• _Directions for this task_:
Once you find the line with "shows_kinds : EventPointerList.ptr_kinds" in the data that follows, repeat it and every line after it exactly, through the line with "shows l' es /\".

*** Opening Information supplied ***

(** Two bits per pointer, the first in front. *)
Definition kinds (es : list enc) : Z := foldl (fun k e => k * 4 + kind_of e) 0 es.

Lemma kind_range e : 1 <= kind_of e <= 3.
Proof. destruct e; cbn; unfold EventPointerList.RELATIVE_PTR, EventPointerList.ABSOLUTE_PTR, EventPointerList.NULL_PTR; lia. Qed.

Lemma kinds_acc a es : foldl (fun k e => k * 4 + kind_of e) a es = a * 4 ^ Z.of_nat (length es) + kinds es.
Proof.
  unfold kinds. revert a. induction es as [|e es IH]; intros a; cbn [foldl length]; [lia|].
  rewrite (IH (a * 4 + kind_of e)), (IH (0 * 4 + kind_of e)), Nat2Z.inj_succ, Z.pow_succ_r by lia. lia.
Qed.

Lemma kinds_cons e es : kinds (e :: es) = kind_of e * 4 ^ Z.of_nat (length es) + kinds es.
Proof. unfold kinds at 1. cbn [foldl]. by rewrite kinds_acc. Qed.

Lemma kinds_snoc es e : kinds (es ++ [e]) = kinds es * 4 + kind_of e.
Proof. unfold kinds. by rewrite foldl_app. Qed.

Lemma kinds_range es : 0 <= kinds es < 4 ^ Z.of_nat (length es).
Proof.
  induction es as [|e es IH]; [unfold kinds; simpl; lia|]. rewrite kinds_cons. cbn [length].
  rewrite Nat2Z.inj_succ, Z.pow_succ_r by lia. pose proof (kind_range e). nia.
Qed.

Lemma pow4 k : 0 <= k -> 2 ^ (k * 2) = 4 ^ k.
Proof. intros Hk. rewrite Z.mul_comm, Z.pow_mul_r by lia. done. Qed.

(** The kinds of a list with [n] free places after it. *)
Definition aligned (es : list enc) (n : Z) : Z := kinds es * 4 ^ n.

Lemma aligned_nth es1 e es2 n :
  0 <= n -> (aligned (es1 ++ e :: es2) n ≫ ((Z.of_nat (length es2) + n) * 2)) .& 3 = kind_of e.
Proof.
  intros Hn. unfold aligned. change 3 with (2 ^ 2 - 1). rewrite land_ones_wrap, Z.shiftr_div_pow2 by lia.
  rewrite pow4, Z.pow_add_r by lia.
  unfold kinds. rewrite foldl_app. cbn [foldl]. fold (kinds es1). rewrite kinds_acc.
  pose proof (kinds_range es2) as Hr. pose proof (kind_range e) as He.
  rewrite Z.div_mul_cancel_r by (apply Z.pow_nonzero; lia).
  rewrite Z.div_add_l, (Z.div_small (kinds es2)), Z.add_0_r by lia.
  unfold wrap. change (2 ^ 2) with 4. rewrite Z.add_comm, Z.mod_add, Z.mod_small; lia.
Qed.

Lemma aligned_end es n k : 0 <= k < n -> (aligned es n ≫ (k * 2)) .& 3 = 0.
Proof.
  intros Hk. unfold aligned. change 3 with (2 ^ 2 - 1). rewrite land_ones_wrap, Z.shiftr_div_pow2 by lia.
  rewrite pow4 by lia. replace n with (n - k - 1 + 1 + k) by lia. rewrite !Z.pow_add_r, Z.pow_1_r, !Z.mul_assoc by lia.
  rewrite Z.div_mul by (apply Z.pow_nonzero; lia). unfold wrap. change (2 ^ 2) with 4. rewrite Z.mod_mul; lia.
Qed.

Lemma aligned_range es n : 0 <= n -> Z.of_nat (length es) + n <= 12 -> 0 <= aligned es n < 2 ^ 24.
Proof.
  intros Hn Hl. unfold aligned. pose proof (kinds_range es) as Hr.
  assert (4 ^ Z.of_nat (length es) * 4 ^ n <= 2 ^ 24).
  { rewrite <- Z.pow_add_r by lia. change (2 ^ 24) with (4 ^ 12). apply Z.pow_le_mono_r; lia. }
  assert (0 < 4 ^ n) by (apply Z.pow_pos_nonneg; lia). nia.
Qed.

(** ** The list *)

(** [l] has room for twelve pointers and holds [es]. *)
Record holds (l : EventPointerList.ptr_list) (es : list enc) : Prop := {
  holds_few : Z.of_nat (length es) <= 12;
  holds_top : EventPointerList.top l = Z.of_nat (length es);
  holds_kinds : EventPointerList.ptr_kinds l = kinds es;
  holds_rels : EventPointerList.relative_ptrs l = rels es;
  holds_abss : EventPointerList.absolute_ptrs l = abss es;
  holds_capacity : EventPointerList.capacity l = 2 \/ EventPointerList.capacity l = 4 \/
    EventPointerList.capacity l = 8 \/ EventPointerList.capacity l = 12;
  holds_cells : Z.of_nat (length (EventPointerList.list l)) = EventPointerList.capacity l;
  holds_room : EventPointerList.top l <= EventPointerList.capacity l;
  holds_all : forall i e, es !! i = Some e -> e <> Nul -> EventPointerList.list l !! i = Some (cell_of e);
}.

Lemma rels_abss es : 0 <= rels es /\ 0 <= abss es /\ rels es + abss es <= Z.of_nat (length es).
Proof. unfold rels, abss. induction es as [|[] es IH]; cbn [foldr length]; lia. Qed.

Lemma rels_snoc es e : rels (es ++ [e]) = rels es + match e with Rel _ => 1 | _ => 0 end.
Proof. unfold rels. induction es as [|e' es IH]; cbn [app foldr]; [|rewrite IH]; lia. Qed.

Lemma abss_snoc es e : abss (es ++ [e]) = abss es + match e with Abs _ => 1 | _ => 0 end.
Proof. unfold abss. induction es as [|e' es IH]; cbn [app foldr]; [|rewrite IH]; lia. Qed.

(** [resize] makes room for one more pointer. *)
Lemma resize_holds l es :
  holds l es -> Z.of_nat (length es) < 12 ->
  let l' := if EventPointerList.top l =? EventPointerList.capacity l then EventPointerList.resize l else l in
  holds l' es /\ EventPointerList.top l' < EventPointerList.capacity l'.
Proof.
  intros H Hn. destruct H as [Hf Ht Hk Hr Ha Hc Hce Hro Hall].
  destruct (Z.eqb_spec (EventPointerList.top l) (EventPointerList.capacity l)) as [E|E]; cbv zeta.
  2:{ split; [by constructor|lia]. }
  unfold EventPointerList.resize, EventPointerList.MAX_CAPACITY in *. cbn [EventPointerList.capacity].
  set (new := if _ <? _ then _ else _). assert (new <> EventPointerList.capacity l /\ EventPointerList.capacity l < new) as [Hne Hlt].
  { subst new. destruct (Z.ltb_spec 12 (EventPointerList.capacity l * 2)); lia. }
  rewrite (proj2 (Z.eqb_neq _ _)) by done. cbn [negb]. split; [|cbn; lia].
  constructor; cbn [EventPointerList.capacity EventPointerList.list EventPointerList.ptr_kinds EventPointerList.top
    EventPointerList.relative_ptrs EventPointerList.absolute_ptrs]; try done.
  - subst new. destruct (Z.ltb_spec 12 (EventPointerList.capacity l * 2)); lia.
  - rewrite length_app, length_replicate. lia.
  - lia.
  - intros i e Hi He. rewrite lookup_app_l; [by apply Hall|]. apply lookup_lt_Some in Hi. lia.
Qed.

Lemma kinds_small es : Z.of_nat (length es) <= 12 -> 0 <= kinds es < 2 ^ 24.
Proof.
  intros Hn. pose proof (aligned_range es 0 ltac:(lia) ltac:(lia)) as H. unfold aligned in H.
  by rewrite Z.pow_0_r, Z.mul_1_r in H.
Qed.

Lemma push_kind es e :
  Z.of_nat (length es) < 12 -> u32 ((kinds es ≪ 2) .| kind_of e) = kinds (es ++ [e]).
Proof.
  intros Hn. pose proof (kind_range e) as Hk. rewrite kinds_snoc.
  assert (0 <= kinds (es ++ [e]) < 2 ^ 24) as Hr by (apply kinds_small; rewrite length_app; simpl; lia).
  rewrite kinds_snoc in Hr. rewrite Z.shiftl_mul_pow2 by lia.
  rewrite <- Z.shiftl_mul_pow2, lor_disjoint_add by lia. change (2 ^ 2) with 4. apply wrap_small. lia.
Qed.

Lemma add_holds l es e :
  holds l es -> Z.of_nat (length es) < 12 ->
  exists l', EventPointerList.add l (cell_of e) (kind_of e) = Some l' /\ holds l' (es ++ [e]).
Proof.
  intros H Hn. destruct (resize_holds l es H Hn) as [H' Hroom]. clear H. unfold EventPointerList.add.
  set (l1 := if _ =? _ then _ else _) in *. clearbody l1. clear l. destruct H' as [Hf Ht Hk Hr Ha Hc Hce Hro Hall].
  pose proof (rels_abss es) as Hra. rewrite Hk, push_kind by done.
  assert (u8 (EventPointerList.top l1 + 1) = Z.of_nat (length (es ++ [e]))) as Htop
    by (rewrite length_app, wrap_small; simpl; lia).
  assert (EventPointerList.store l1 (cell_of e) = Some (<[Z.to_nat (EventPointerList.top l1) := cell_of e]> (EventPointerList.list l1))) as Hst.
  { unfold EventPointerList.store. rewrite (proj2 (Z.leb_le _ _)), (proj2 (Z.ltb_lt _ _)) by lia. done. }
  assert (forall cells, (cells = EventPointerList.list l1 /\ e = Nul) \/ cells = <[Z.to_nat (EventPointerList.top l1) := cell_of e]> (EventPointerList.list l1) ->
    forall i e', (es ++ [e]) !! i = Some e' -> e' <> Nul -> cells !! i = Some (cell_of e')) as Hcells.
  { intros cells Hcs i e' Hi He'. apply snoc_lookup in Hi as [Hi|[-> ->]].
    - destruct Hcs as [[-> _]| ->]; [by apply Hall|].
      rewrite list_lookup_insert_ne by (apply lookup_lt_Some in Hi; lia). by apply Hall.
    - destruct Hcs as [[_ ->]| ->]; [done|]. rewrite Ht, Nat2Z.id. apply list_lookup_insert_eq. lia. }
  destruct e; cbn [kind_of] in *; unfold EventPointerList.RELATIVE_PTR, EventPointerList.ABSOLUTE_PTR, EventPointerList.NULL_PTR in *;
    cbn [Z.eqb Pos.eqb]; rewrite ?Hst; cbn [mbind option_bind]; eexists; (split; [reflexivity|]);
    constructor; cbn [EventPointerList.capacity EventPointerList.list EventPointerList.ptr_kinds EventPointerList.top
      EventPointerList.relative_ptrs EventPointerList.absolute_ptrs]; rewrite ?rels_snoc, ?abss_snoc, ?length_insert;
    try done; try (rewrite length_app; simpl; lia); try (rewrite wrap_small; lia); try lia.
  - apply Hcells. by right.
  - apply Hcells. by right.
  - apply Hcells. by left.
Qed.

Lemma clear_holds l es : holds l es -> holds (EventPointerList.clear l) [].
Proof.
  intros [Hf Ht Hk Hr Ha Hc Hce Hro Hall]. constructor; cbn; try done; lia.
Qed.

Lemma make_holds : holds EventPointerList.make [].
Proof. constructor; cbn; done || lia. Qed.

(** ** Kinds and words of a list *)

(** The list an event is written from: kinds moved to the front. *)
Lemma get_kinds_spec l es :
  holds l es -> exists l', EventPointerList.get_kinds l = (l', aligned es (12 - Z.of_nat (length es))) /\
    EventPointerList.ptr_kinds l' = aligned es (12 - Z.of_nat (length es)) /\
    EventPointerList.top l' = Z.of_nat (length es) /\ EventPointerList.list l' = EventPointerList.list l /\
    EventPointerList.clear l' = EventPointerList.clear l.
Proof.
  intros [Hf Ht Hk Hr Ha Hc Hce Hro Hall]. unfold EventPointerList.get_kinds, EventPointerList.MAX_CAPACITY. rewrite Ht, Hk.
  set (k := if _ && _ then _ else _). assert (k = aligned es (12 - Z.of_nat (length es))) as ->; [|by eexists].
  pose proof (aligned_range es (12 - Z.of_nat (length es)) ltac:(lia) ltac:(lia)) as Hrange. subst k.
  unfold aligned in *. destruct (Z.eqb_spec (Z.of_nat (length es)) 0) as [E|E]; cbn [negb andb].
  - destruct es; [done|cbn in E; lia].
  - destruct (Z.eqb_spec (Z.of_nat (length es)) 12) as [E'|E']; cbn [negb].
    + rewrite E'. simpl. lia.
    + rewrite Z.shiftl_mul_pow2, pow4 by lia. apply wrap_small. lia.
Qed.

(** What the event gets from such a list. *)
Record shows (l : EventPointerList.ptr_list) (es : list enc) : Prop := {
  shows_few : Z.of_nat (length es) <= 12;
  shows_top : EventPointerList.top l = Z.of_nat (length es);
  shows_kinds : EventPointerList.ptr_kinds l = aligned es (12 - Z.of_nat (length es));
  shows_cells : forall i e, es !! i = Some e -> is_Some (EventPointerList.list l !! i) /\
    (e <> Nul -> EventPointerList.list l !! i = Some (cell_of e));
}.

Lemma get_kinds_shows l es :
  holds l es -> exists l', EventPointerList.get_kinds l = (l', aligned es (12 - Z.of_nat (length es))) /\ shows l' es /\
    EventPointerList.clear l' = EventPointerList.clear l.
Proof.
  intros H. destruct (get_kinds_spec l es H) as (l' & Hg & Hk & Ht & Hl & Hc). exists l'. split_and!; [done| |done].
  destruct H as [Hf Ht' _ _ _ _ Hce Hro Hall]. constructor; [done|done|done|]. rewrite Hl. intros i e Hi.
  split; [|by apply Hall]. apply lookup_lt_is_Some. apply lookup_lt_Some in Hi. lia.
Qed.

Lemma get_next_spec l es1 e es2 :
  shows l (es1 ++ e :: es2) ->
  exists p, EventPointerList.get_next l (Z.of_nat (length es1)) = Some (p, kind_of e) /\ (e <> Nul -> p = s64 (cell_of e)).
Proof.
  intros [Hf Ht Hk Hce]. destruct (Hce (length es1) e) as [[p Hp] He]; [by apply list_lookup_middle|].
  unfold EventPointerList.get_next, EventPointerList.MAX_CAPACITY. rewrite Nat2Z.id, Hp. cbn [mbind option_bind].
  rewrite length_app in Hf, Hk. cbn [length] in Hf, Hk. exists (s64 p). split.
  - rewrite Hk. set (n := 12 - _). replace (12 - 1 - Z.of_nat (length es1)) with (Z.of_nat (length es2) + n) by lia.
    rewrite aligned_nth by lia. pose proof (kind_range e). by rewrite wrap_small by lia.
  - intros Hne. specialize (He Hne). congruence.
Qed.

Lemma word_cell e p :
  enc_ok e -> (e <> Nul -> p = s64 (cell_of e)) ->
  (if kind_of e =? EventPointerList.NULL_PTR then [] else if kind_of e =? EventPointerList.ABSOLUTE_PTR
   then write_abs_addr p else write_word p) = words_of e.
Proof.
  intros Ho Hp. destruct e as [d|a|]; cbn in *; [| |done].
  - rewrite Hp by done. unfold wrap. by rewrite swrap_mod, (swrap_small 64 d) by lia.
  - rewrite Hp by done. unfold write_abs_addr. unfold addr_ok in Ho. by rewrite !(swrap_small 64 a) by lia.
Qed.

Lemma fire_loop_spec l es1 es2 :
  shows l (es1 ++ es2) -> Forall enc_ok es2 ->
  fire_gc_ptr_loop (length es2) l (Z.of_nat (length es1)) = Some (concat (words_of <$> es2)).
Proof.
  revert es1. induction es2 as [|e es2 IH]; intros es1 H Ho; [done|]. apply Forall_cons in Ho as [He Ho].
  cbn [length fire_gc_ptr_loop]. unfold EventPointerList.get_size. rewrite (shows_top _ _ H).
  pose proof (shows_few _ _ H) as Hf. rewrite length_app in Hf |- *. cbn [length] in Hf |- *.
  rewrite (proj2 (Z.ltb_lt _ _)) by lia. destruct (get_next_spec l es1 e es2 H) as (p & -> & Hp). cbn [mbind option_bind].
  rewrite wrap_small by lia. replace (Z.of_nat (length es1) + 1) with (Z.of_nat (length (es1 ++ [e]))) by (rewrite length_app; simpl; lia).
  rewrite IH; [|by rewrite <- app_assoc|done]. cbn [mbind option_bind fmap list_fmap concat].
  rewrite <- (word_cell e p He Hp). destruct e; reflexivity.
Qed.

*** Closing Information supplied ***

• _The completed task_:
  shows_kinds : EventPointerList.ptr_kinds l = aligned es (12 - Z.of_nat (length es));
  shows_cells : forall i e, es !! i = Some e -> is_Some (EventPointerList.list l !! i) /\
    (e <> Nul -> EventPointerList.list l !! i = Some (cell_of e));
}.

Lemma get_kinds_shows l es :
  holds l es -> exists l', EventPointerList.get_kinds l = (l', aligned es (12 - Z.of_nat (length es))) /\ shows l' es /\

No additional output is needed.